White: I just wanted to build on what General Naumann said. As I mentioned in my remarks, I think we get too fixated on the American solution and too fixated on technological solutions. It's part of our culture. But in point of fact, the challenge before us as everyone has said on this panel today is how are we going to fight and win effectively. And we're going to fight and win effectively, as General Mackenzie said, and be effective only if we do it together. We don't do it together, we may in some sense win the battle, but lose the war.

So it's not enough to simply say we're going to go pell-mell forward with our technological advantages. There is a bigger challenge here. It has to do with how we organize forces, how we cooperate with our allies both in terms of military capability and the larger issues on which we have common objectives. And those have to be built into this change which we're going through and have to be an explicit part of the change.

Davis: Yes, General Naumann.

Naumann: One sentence to what John White just said. I would really argue we should not continue for too long a time with this burden sharing debate since otherwise we will end up with a bean counting exercise of unforeseen dimensions. The Europeans will tell you we are providing 80 percent of the forces in Bosnia and in Kosovo. Of course you provided 85 percent of the air campaign. The Europeans will start to tell you that we are doing most of the stabilizing efforts with the East Europeans and with the Russians and they will start with all these wonderful statistics what they have given in terms of money to the Russians to no one's avail. You don't know it, but anyway, they did.
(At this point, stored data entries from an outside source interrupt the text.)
Lemma jsstring_leb_app_same (p r1 r2 : jsstring) :
  jsstring_leb (p ++ r1) (p ++ r2) = jsstring_leb r1 r2.
Proof.
  induction p as [| c p IH]; [reflexivity |].
  cbn [app jsstring_leb]. rewrite Z.ltb_irrefl, Z.eqb_refl. exact IH.
Qed.

Lemma jsstring_leb_digits (w : nat) :
  forall (n1 n2 : Z) (r1 r2 : jsstring),
    0 <= n1 < 10 ^ Z.of_nat w -> 0 <= n2 < 10 ^ Z.of_nat w ->
    n1 <= n2 ->
    (n1 = n2 -> jsstring_leb r1 r2 = true) ->
    jsstring_leb (digits w n1 ++ r1) (digits w n2 ++ r2) = true.
Proof.
  induction w as [| w IH]; intros n1 n2 r1 r2 H1 H2 Hle Hr.
  - simpl in *. apply Hr. lia.
  - rewrite Nat2Z.inj_succ, Z.pow_succ_r in H1, H2 by lia.
    cbn [digits]. rewrite <- !app_assoc. cbn [app].
    apply IH; try (Z.div_mod_to_equations; lia).
    intros Hq. cbn [jsstring_leb].
    rewrite !cu_code_digit by (Z.div_mod_to_equations; lia).
    destruct (Z.ltb_spec (48 + n1 mod 10) (48 + n2 mod 10)); [reflexivity |].
    destruct (Z.eqb_spec (48 + n1 mod 10) (48 + n2 mod 10)).
    + apply Hr. Z.div_mod_to_equations. lia.
    + exfalso. Z.div_mod_to_equations. lia.
Qed.

Lemma YearFromDay_mono (d1 d2 : Z) : d1 <= d2 -> YearFromDay d1 <= YearFromDay d2.
Proof.
  intros Hd.
  destruct (Z.le_gt_cases (YearFromDay d1) (YearFromDay d2)) as [H | H]; [exact H |].
  pose proof (YearFromDay_spec d1) as [H1 _].
  pose proof (YearFromDay_spec d2) as [_ H2].
  pose proof (DayFromYear_mono (YearFromDay d2 + 1) (YearFromDay d1) ltac:(lia)).
  lia.
Qed.

Lemma date_fields_mono (t1 t2 : Z) :
  InLeapYear t1 = InLeapYear t2 ->
  DayWithinYear t1 <= DayWithinYear t2 ->
  MonthFromTime t1 <= MonthFromTime t2 /\
  (MonthFromTime t1 = MonthFromTime t2 ->
   DateFromTime t1 <= DateFromTime t2 /\
   (DateFromTime t1 = DateFromTime t2 -> DayWithinYear t1 = DayWithinYear t2)).
Proof.
  unfold DateFromTime, MonthFromTime.
  generalize (DayWithinYear t1) (DayWithinYear t2) (InLeapYear t1) (InLeapYear t2).
  intros a b l l' <- Hab.
  split_ltb; cbn; lia.
Qed.

Lemma time_fields_mono (t1 t2 : Z) :
  Day t1 = Day t2 -> t1 <= t2 ->
  HourFromTime t1 <= HourFromTime t2 /\
  (HourFromTime t1 = HourFromTime t2 ->
   MinFromTime t1 <= MinFromTime t2 /\
   (MinFromTime t1 = MinFromTime t2 ->
    SecFromTime t1 <= SecFromTime t2 /\
    (SecFromTime t1 = SecFromTime t2 -> msFromTime t1 <= msFromTime t2))).
Proof.
  unfold Day, HourFromTime, MinFromTime, SecFromTime, msFromTime,
    msPerDay, msPerHour, msPerMinute, msPerSecond.
  intros Hd Hle. Z.div_mod_to_equations. lia.
Qed.

(** From year 0000 to year 9999 a later instant never has the smaller
    timestamp. *)
Lemma iso_string_order (t1 t2 : Z) :
  t1 <= t2 ->
  0 <= YearFromTime t1 <= 9999 -> 0 <= YearFromTime t2 <= 9999 ->
  jsstring_leb (iso_string t1) (iso_string t2) = true.
Proof.
  intros Hle Hy1 Hy2.
  assert (Hd : Day t1 <= Day t2)
    by (unfold Day, msPerDay; Z.div_mod_to_equations; lia).
  pose proof (YearFromDay_mono _ _ Hd) as HY.
  fold (YearFromTime t1) (YearFromTime t2) in HY.
  pose proof (MonthFromTime_range t1) as Hm1.
  pose proof (MonthFromTime_range t2) as Hm2.
  pose proof (DateFromTime_range t1) as Hd1.
  pose proof (DateFromTime_range t2) as Hd2.
  pose proof (DaysInMonth_range (YearFromTime t1) (MonthFromTime t1) Hm1) as Hdm1.
  pose proof (DaysInMonth_range (YearFromTime t2) (MonthFromTime t2) Hm2) as Hdm2.
  assert (Hf : forall t,
             0 <= HourFromTime t < 100 /\ 0 <= MinFromTime t < 100 /\
             0 <= SecFromTime t < 100 /\ 0 <= msFromTime t < 1000).
  { intros t. unfold HourFromTime, MinFromTime, SecFromTime, msFromTime, msPerSecond.
    Z.div_mod_to_equations. lia. }
  destruct (Hf t1) as (Hh1 & Hi1 & Hs1 & Hms1).
  destruct (Hf t2) as (Hh2 & Hi2 & Hs2 & Hms2). clear Hf.
  unfold iso_string, year_string.
  rewrite (proj2 (Z.leb_le 0 (YearFromTime t1))), (proj2 (Z.leb_le (YearFromTime t1) 9999)),
    (proj2 (Z.leb_le 0 (YearFromTime t2))), (proj2 (Z.leb_le (YearFromTime t2) 9999)) by lia.
  cbn [andb].
  apply jsstring_leb_digits; [simpl; lia | simpl; lia | exact HY |]. intros EY.
  assert (Hleap : InLeapYear t1 = InLeapYear t2) by (unfold InLeapYear; now rewrite EY).
  assert (Hdwy : DayWithinYear t1 <= DayWithinYear t2)
    by (unfold DayWithinYear; rewrite EY; lia).
  destruct (date_fields_mono t1 t2 Hleap Hdwy) as [HM HM'].
  rewrite jsstring_leb_app_same.
  apply jsstring_leb_digits; [simpl; lia | simpl; lia | lia |]. intros EM.
  destruct (HM' ltac:(lia)) as [HD HD'].
  rewrite jsstring_leb_app_same.
  apply jsstring_leb_digits; [simpl; lia | simpl; lia | exact HD |]. intros ED.
  assert (Hday : Day t1 = Day t2).
  { specialize (HD' ED). unfold DayWithinYear in HD'. rewrite EY in HD'. lia. }
  destruct (time_fields_mono t1 t2 Hday Hle) as [Hh Hh'].
  rewrite jsstring_leb_app_same.
  apply jsstring_leb_digits; [simpl; lia | simpl; lia | exact Hh |]. intros Eh.
  destruct (Hh' Eh) as [Hi Hi'].
  rewrite jsstring_leb_app_same.
  apply jsstring_leb_digits; [simpl; lia | simpl; lia | exact Hi |]. intros Ei.
  destruct (Hi' Ei) as [Hs Hs'].
  rewrite jsstring_leb_app_same.
  apply jsstring_leb_digits; [simpl; lia | simpl; lia | exact Hs |]. intros Es.
  rewrite jsstring_leb_app_same.
  apply jsstring_leb_digits; [simpl; lia | simpl; lia | exact (Hs' Es) |]. intros _.
  reflexivity.
Qed.

(** Past year 9999 the sign of the expanded year breaks that order: the
    first instant of year 10000 is written with a smaller string than the
    instant before it. *)
Example iso_string_order_breaks :
  253402300799999 <= 253402300800000 /\
  jsstring_leb (iso_string 253402300799999) (iso_string 253402300800000) = false.
Proof. split; [lia | vm_compute; reflexivity]. Qed.

(** * Further properties of the handler *)

(** ** How the promise settles *)

(** X1. The promise is fulfilled exactly when the clock reading is a time
    value; on any other reading [new Date()] is invalid, [toISOString]
    raises, and the promise is rejected with a [RangeError]. *)
Theorem main_settles_by_clock (args : list value) (env : gmap jsstring jsstring) (clock : Z) :
  ((exists r, main args env clock = Fulfilled r) <-> is_time_value clock) /\
  (main args env clock = Rejected RangeError <-> ~ is_time_value clock).
Proof.
  unfold main, main_body, Date_new, TimeClip, is_time_value.
  destruct (Z.ltb_spec maxTimeValue (Z.abs clock)) as [H | H]; cbn.
  - split; split.
    + intros [r Hr]. discriminate Hr.
    + intros Hc. exfalso. lia.
    + intros _. lia.
    + reflexivity.
  - split; split.
    + intros _. lia.
    + intros _. eexists. reflexivity.
    + intros Hr. discriminate Hr.
    + intros Hc. exfalso. apply Hc. lia.
Qed.

(** ** The timestamp *)

(** X2. The timestamp of the body denotes the clock reading itself, to the
    millisecond. *)
Theorem main_timestamp_exact (args : list value) (env : gmap jsstring jsstring) (clock : Z) :
  is_time_value clock ->
  exists r, main args env clock = Fulfilled r /\ decoded_timestamp r = Some clock.
Proof.
  intros Ht. eexists. split; [apply main_fulfilled, Ht |].
  apply (decoded_timestamp_main env clock _ Ht). reflexivity.
Qed.

Lemma main_timestamp_exact_witness :
  is_time_value (-1) /\
  exists r, main [] ∅ (-1) = Fulfilled r /\ decoded_timestamp r = Some (-1).
Proof.
  split; [unfold is_time_value, maxTimeValue; lia |].
  apply (main_timestamp_exact [] ∅ (-1)).
  unfold is_time_value, maxTimeValue. lia.
Defined.

Lemma four_digit_era_year (t : Z) :
  four_digit_era t = true <-> 0 <= YearFromTime t <= 9999.
Proof.
  unfold four_digit_era. rewrite andb_true_iff, !Z.leb_le.
  pose proof (YearFromTime_spec t) as [Hlo Hhi].
  change (-62167219200000) with (TimeFromYear 0).
  change 253402300799999 with (TimeFromYear 10000 - 1).
  split.
  - intros [H0 H1]. split.
    + now apply YearFromTime_largest.
    + destruct (Z.le_gt_cases (YearFromTime t) 9999) as [H | H]; [exact H |].
      pose proof (DayFromYear_mono 10000 (YearFromTime t) ltac:(lia)).
      unfold TimeFromYear, msPerDay in *. lia.
  - intros [H0 H1]. split.
    + pose proof (DayFromYear_mono 0 (YearFromTime t) H0).
      unfold TimeFromYear, msPerDay in *. lia.
    + pose proof (DayFromYear_mono (YearFromTime t + 1) 10000 ltac:(lia)).
      unfold TimeFromYear, msPerDay in *. lia.
Qed.

Lemma four_digit_era_time_value (t : Z) : four_digit_era t = true -> is_time_value t.
Proof.
  unfold four_digit_era, is_time_value, maxTimeValue.
  rewrite andb_true_iff, !Z.leb_le. lia.
Qed.

Lemma Get_timestamp_payload (ts : jsstring) (env : gmap jsstring jsstring) :
  Get (VObject (payload ts env)) (js "timestamp") = VString ts.
Proof. reflexivity. Qed.

(** X3. Between year 0000 and year 9999 the timestamps of two invocations
    compare, as strings, the way their clock readings do. *)
Theorem main_timestamp_strings_ordered
    (args1 args2 : list value) (env1 env2 : gmap jsstring jsstring) (clock1 clock2 : Z) :
  four_digit_era clock1 = true -> four_digit_era clock2 = true ->
  clock1 <= clock2 ->
  exists r1 r2 v1 v2 ts1 ts2,
    main args1 env1 clock1 = Fulfilled r1 /\
    main args2 env2 clock2 = Fulfilled r2 /\
    JSON_parse (body r1) = Some v1 /\
    JSON_parse (body r2) = Some v2 /\
    Get v1 (js "timestamp") = VString ts1 /\
    Get v2 (js "timestamp") = VString ts2 /\
    jsstring_leb ts1 ts2 = true.
Proof.
  intros E1 E2 Hle.
  eexists _, _, _, _, _, _.
  split; [apply main_fulfilled, four_digit_era_time_value, E1 |].
  split; [apply main_fulfilled, four_digit_era_time_value, E2 |].
  cbn [body].
  split; [apply JSON_parse_payload |].
  split; [apply JSON_parse_payload |].
  split; [apply Get_timestamp_payload |].
  split; [apply Get_timestamp_payload |].
  apply iso_string_order; [exact Hle | now apply four_digit_era_year ..].
Qed.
But I would really argue let's find a solution like John White just said it. To work together to make this alliance once again an entity which thinks together, which fights together, and which succeeds together.

Davis: General Mackenzie, would you like the final remark?

Mackenzie: Just one final remark if I may. There is an aspect of burden sharing which is in procurement. Some countries in the alliance in particular say, all right, we have tanks and you have tanks, but you buy the tank transporters and we, therefore, because we're close allies, don't bother. Please don't do that. We need the United States and Europe to be large. We tremble slightly at the thought of the U.S. becoming small and sharp and clever. We need a large hammer somewhere. And so as a European, don't think too small.

Davis: It remains for us to thank our distinguished panel.